(** The limiter on a disabled handle: allowed, one warning, no request. *)
Lemma is_allowed_disabled identifier max_requests window_seconds (w : world B) :
  _redis_client (proc w) = None ->
  fst (RateLimiter.is_allowed identifier max_requests window_seconds w)
  = Returned true
  /\ _redis_client
       (proc (snd (RateLimiter.is_allowed identifier max_requests window_seconds w)))
     = None
  /\ wire (snd (RateLimiter.is_allowed identifier max_requests window_seconds w))
     = wire w.
Proof.
  intros Hc. unfold RateLimiter.is_allowed, bind.
  rewrite increment_disabled by done. by cbn.
Qed.

(** No method assigns [_redis_client]. *)
Lemma get_keeps_handle key (w : world B) :
  _redis_client (proc (snd (RedisCache.get key w))) = _redis_client (proc w).
Proof.
  unfold_methods; unfold_monad; cbn.
  destruct (_redis_client (proc w)) eqn:Hc; [|by cbn].
  answer_cases; cbn; try done.
  destruct (text_truthy t); [|done].
  destruct t as [d|raw]; cbn; [|done]. by destruct (scan _ d).
Qed.

Lemma set_keeps_handle key value ttl (w : world B) :
  _redis_client (proc (snd (RedisCache.set key value ttl w)))
  = _redis_client (proc w).
Proof.
  unfold_methods; unfold_monad; cbn.
  destruct (_redis_client (proc w)) eqn:Hc; [|by cbn].
  unfold json_dumps_default_str.
  destruct (encode value); cbn; [|done].
  by answer_cases.
Qed.

Lemma delete_keeps_handle key (w : world B) :
  _redis_client (proc (snd (RedisCache.delete key w))) = _redis_client (proc w).
Proof.
  unfold_methods; unfold_monad; cbn.
  destruct (_redis_client (proc w)) eqn:Hc; [|by cbn].
  by answer_cases.
Qed.

Lemma increment_keeps_handle key amount ttl (w : world B) :
  _redis_client (proc (snd (RedisCache.increment key amount ttl w)))
  = _redis_client (proc w).
Proof.
  unfold_methods; unfold_monad; cbn.
  destruct (_redis_client (proc w)) eqn:Hc; [|by cbn].
  answer_cases; cbn; [|done].
  destruct ttl as [t|]; [|done].
  destruct (negb (t =? 0) && (a =? amount)); [|done].
  cbn. by answer_cases.
Qed.

Lemma is_allowed_keeps_handle identifier max_requests window_seconds (w : world B) :
  _redis_client
    (proc (snd (RateLimiter.is_allowed identifier max_requests window_seconds w)))
  = _redis_client (proc w).
Proof.
  unfold RateLimiter.is_allowed, bind.
  pose proof (increment_keeps_handle ("ratelimit:" +:+ identifier) 1
                (Some window_seconds) w) as Hk.
  destruct (RedisCache.increment _ _ _ w) as [[[count|]|e] w1]; cbn in *; try done.
  by destruct (negb (count <=? max_requests)).
Qed.

Lemma perform_keeps_handle (o : operation) (w : world B) :
  _redis_client (proc (snd (perform o w))) = _redis_client (proc w).
Proof.
  destruct o as [key|key value ttl|key|key amount ttl|i n ws]; unfold perform, bind.
  - pose proof (get_keeps_handle key w).
    by destruct (RedisCache.get key w) as [[?|?] ?].
  - pose proof (set_keeps_handle key value ttl w).
    by destruct (RedisCache.set key value ttl w) as [[?|?] ?].
  - pose proof (delete_keeps_handle key w).
    by destruct (RedisCache.delete key w) as [[?|?] ?].
  - pose proof (increment_keeps_handle key amount ttl w).
    by destruct (RedisCache.increment key amount ttl w) as [[?|?] ?].
  - pose proof (is_allowed_keeps_handle i n ws w).
    by destruct (RateLimiter.is_allowed i n ws w) as [[?|?] ?].
Qed.


End Handle.

(** ** Claims that hold over every backend *)

Section Claims.
Context `{Interpreter} {B : Type} `{Backend B}.

Lemma perform_returns (o : operation) (w : world B) :
  returns (fst (perform o w)) = true.
Proof.
  destruct o as [key|key value ttl|key|key amount ttl|i n ws]; unfold perform, bind.
  - pose proof (get_returns key w).
    by destruct (RedisCache.get key w) as [[?|?] ?].
  - pose proof (set_returns key value ttl w).
    by destruct (RedisCache.set key value ttl w) as [[?|?] ?].
  - pose proof (delete_returns key w).
    by destruct (RedisCache.delete key w) as [[?|?] ?].
  - pose proof (increment_returns key amount ttl w).
    by destruct (RedisCache.increment key amount ttl w) as [[?|?] ?].
  - pose proof (is_allowed_returns i n ws w).
    by destruct (RateLimiter.is_allowed i n ws w) as [[?|?] ?].
Qed.


(** C6.  With [_redis_client] at [None] every operation returns its
    sentinel and leaves the whole world as it was: no request goes on
    the wire, the store is not touched, nothing is logged. *)
Theorem disabled_mode_is_inert (w : world B) :
  _redis_client (proc w) = None ->
  (forall key, RedisCache.get key w = (Returned PNone, w))
  /\ (forall key value ttl, RedisCache.set key value ttl w = (Returned false, w))
  /\ (forall key, RedisCache.delete key w = (Returned false, w))
  /\ (forall key amount ttl,
        RedisCache.increment key amount ttl w = (Returned None, w)).
Proof.
  intros Hc. repeat split; intros.
  - by apply get_disabled.
  - by apply set_disabled.
  - by apply delete_disabled.
  - by apply increment_disabled.
Qed.

Lemma increment_unreachable key amount ttl (w : world B) :
  (forall c k a b, returns (fst (redis_incr c k a b)) = false) ->
  fst (RedisCache.increment key amount ttl w) = Returned None.
Proof.
  intros Hdown. unfold_methods; unfold_monad; cbn.
  destruct (_redis_client (proc w)) as [c|]; [|done].
  specialize (Hdown c key amount (backend w)).
  by destruct (redis_incr c key amount (backend w)) as [[?|?] ?].
Qed.

Lemma is_allowed_without_count identifier max_requests window_seconds (w : world B) :
  fst (RedisCache.increment ("ratelimit:" +:+ identifier) 1
         (Some window_seconds) w) = Returned None ->
  fst (RateLimiter.is_allowed identifier max_requests window_seconds w)
  = Returned true.
Proof.
  intros Hnone. unfold RateLimiter.is_allowed, bind.
  by destruct (RedisCache.increment _ _ _ w) as [[[count|]|e] w1].
Qed.

Lemma run_returns (steps : list (step B)) (w : world B) :
  Forall (fun a => returns a = true) (fst (run steps w)).
Proof.
  revert w. induction steps as [|[o| |change] steps IH]; intros w; cbn.
  - constructor.
  - pose proof (perform_returns o w) as Hr.
    destruct (perform o w) as [a w1]. specialize (IH w1).
    destruct (run steps w1) as [outs w2]. by constructor.
  - unfold bind at 1. pose proof (instantiate_returns w) as Hr.
    destruct (RedisCache.RedisCache w) as [[[]|e] w1]; [|done].
    specialize (IH w1). cbn. destruct (run steps w1) as [outs w2]. by constructor.
  - apply IH.
Qed.

(** C2.  If the increment made by [is_allowed] yields [None], the call
    returns [True], whatever the identifier, the limit and the window,
    and whatever count the store holds.  In particular, over a backend
    whose increment never answers, every call of a caller that only
    consults the limiter returns [True], however many there are. *)
Theorem fail_open :
  (forall identifier max_requests window_seconds (w : world B),
     fst (RedisCache.increment ("ratelimit:" +:+ identifier) 1
            (Some window_seconds) w) = Returned None ->
     fst (RateLimiter.is_allowed identifier max_requests window_seconds w)
     = Returned true)
  /\ ((forall c key amount b, returns (fst (redis_incr c key amount b)) = false) ->
      forall (steps : list (step B)) (w : world B),
        Forall (fun s => limiter_step s = true) steps ->
        Forall (fun a => a = Returned (Flag true)) (fst (run steps w))).
Proof.
  split; [apply is_allowed_without_count|].
  intros Hdown steps w Hsteps. revert w.
  induction Hsteps as [|s steps Hs _ IH]; intros w; [constructor|].
  destruct s as [[ | | | |i n ws]| |change]; try done; cbn.
  - pose proof (is_allowed_without_count i n ws w
                  (increment_unreachable _ _ _ w Hdown)) as Hyes.
    unfold bind at 1.
    destruct (RateLimiter.is_allowed i n ws w) as [a w1]. cbn in Hyes. subst a.
    cbn. specialize (IH w1). destruct (run steps w1) as [outs w2].
    by constructor.
  - apply IH.
Qed.

(** C8.  On a connected handle, a request that raises makes the call it
    belongs to return its sentinel ([None] for [get] and [increment],
    [False] for [set] and [delete]) and leaves [_redis_client] as it was.
    For [increment] the failing request may be the increment itself or
    the expiry that follows it. *)
Theorem operation_error_is_transient (w : world B) (c : client) :
  _redis_client (proc w) = Some c ->
  (forall key,
     returns (fst (redis_get c key (backend w))) = false ->
     fst (RedisCache.get key w) = Returned PNone
     /\ _redis_client (proc (snd (RedisCache.get key w))) = Some c)
  /\ (forall key value ttl serialized,
        json_dumps_default_str value = Returned serialized ->
        returns (fst (redis_setex c key ttl serialized (backend w))) = false ->
        fst (RedisCache.set key value ttl w) = Returned false
        /\ _redis_client (proc (snd (RedisCache.set key value ttl w))) = Some c)
  /\ (forall key,
        returns (fst (redis_delete c key (backend w))) = false ->
        fst (RedisCache.delete key w) = Returned false
        /\ _redis_client (proc (snd (RedisCache.delete key w))) = Some c)
  /\ (forall key amount ttl,
        returns (fst (redis_incr c key amount (backend w))) = false ->
        fst (RedisCache.increment key amount ttl w) = Returned None
        /\ _redis_client (proc (snd (RedisCache.increment key amount ttl w)))
           = Some c)
  /\ (forall key amount ttl b1,
        redis_incr c key amount (backend w) = (Returned amount, b1) ->
        ttl <> 0 ->
        returns (fst (redis_expire c key ttl b1)) = false ->
        fst (RedisCache.increment key amount (Some ttl) w) = Returned None
        /\ _redis_client
             (proc (snd (RedisCache.increment key amount (Some ttl) w)))
           = Some c).
Proof.
  intros Hc. repeat apply conj.
  - intros key Hfail. rewrite get_keeps_handle. split; [|done].
    unfold_methods; unfold_monad; cbn. rewrite Hc.
    by destruct (redis_get c key (backend w)) as [[?|?] ?].
  - intros key value ttl serialized Hser Hfail. rewrite set_keeps_handle.
    split; [|done].
    unfold_methods; unfold_monad; cbn. rewrite Hc, Hser. cbn.
    by destruct (redis_setex c key ttl serialized (backend w)) as [[?|?] ?].
  - intros key Hfail. rewrite delete_keeps_handle. split; [|done].
    unfold_methods; unfold_monad; cbn. rewrite Hc.
    by destruct (redis_delete c key (backend w)) as [[?|?] ?].
  - intros key amount ttl Hfail. rewrite increment_keeps_handle. split; [|done].
    unfold_methods; unfold_monad; cbn. rewrite Hc.
    by destruct (redis_incr c key amount (backend w)) as [[?|?] ?].
  - intros key amount ttl b1 Hincr Httl Hfail. rewrite increment_keeps_handle.
    split; [|done].
    unfold_methods; unfold_monad; cbn. rewrite Hc, Hincr. cbn.
    rewrite Z.eqb_refl, andb_true_r.
    destruct (Z.eqb_spec ttl 0) as [|_]; [done|]. cbn.
    by destruct (redis_expire c key ttl b1) as [[?|?] ?].
Qed.
End Claims.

> Exercise aim
Copy exactly the lines from the one with "- intros key value" through the last line of the material, keeping both ends.

> Task solution
  - intros key value ttl serialized Hser Hfail. rewrite set_keeps_handle.
    split; [|done].
    unfold_methods; unfold_monad; cbn. rewrite Hc, Hser. cbn.
    by destruct (redis_setex c key ttl serialized (backend w)) as [[?|?] ?].
  - intros key Hfail. rewrite delete_keeps_handle. split; [|done].
    unfold_methods; unfold_monad; cbn. rewrite Hc.
    by destruct (redis_delete c key (backend w)) as [[?|?] ?].
  - intros key amount ttl Hfail. rewrite increment_keeps_handle. split; [|done].
    unfold_methods; unfold_monad; cbn. rewrite Hc.
    by destruct (redis_incr c key amount (backend w)) as [[?|?] ?].
  - intros key amount ttl b1 Hincr Httl Hfail. rewrite increment_keeps_handle.
    split; [|done].
    unfold_methods; unfold_monad; cbn. rewrite Hc, Hincr. cbn.
    rewrite Z.eqb_refl, andb_true_r.
    destruct (Z.eqb_spec ttl 0) as [|_]; [done|]. cbn.
    by destruct (redis_expire c key ttl b1) as [[?|?] ?].
Qed.
End Claims.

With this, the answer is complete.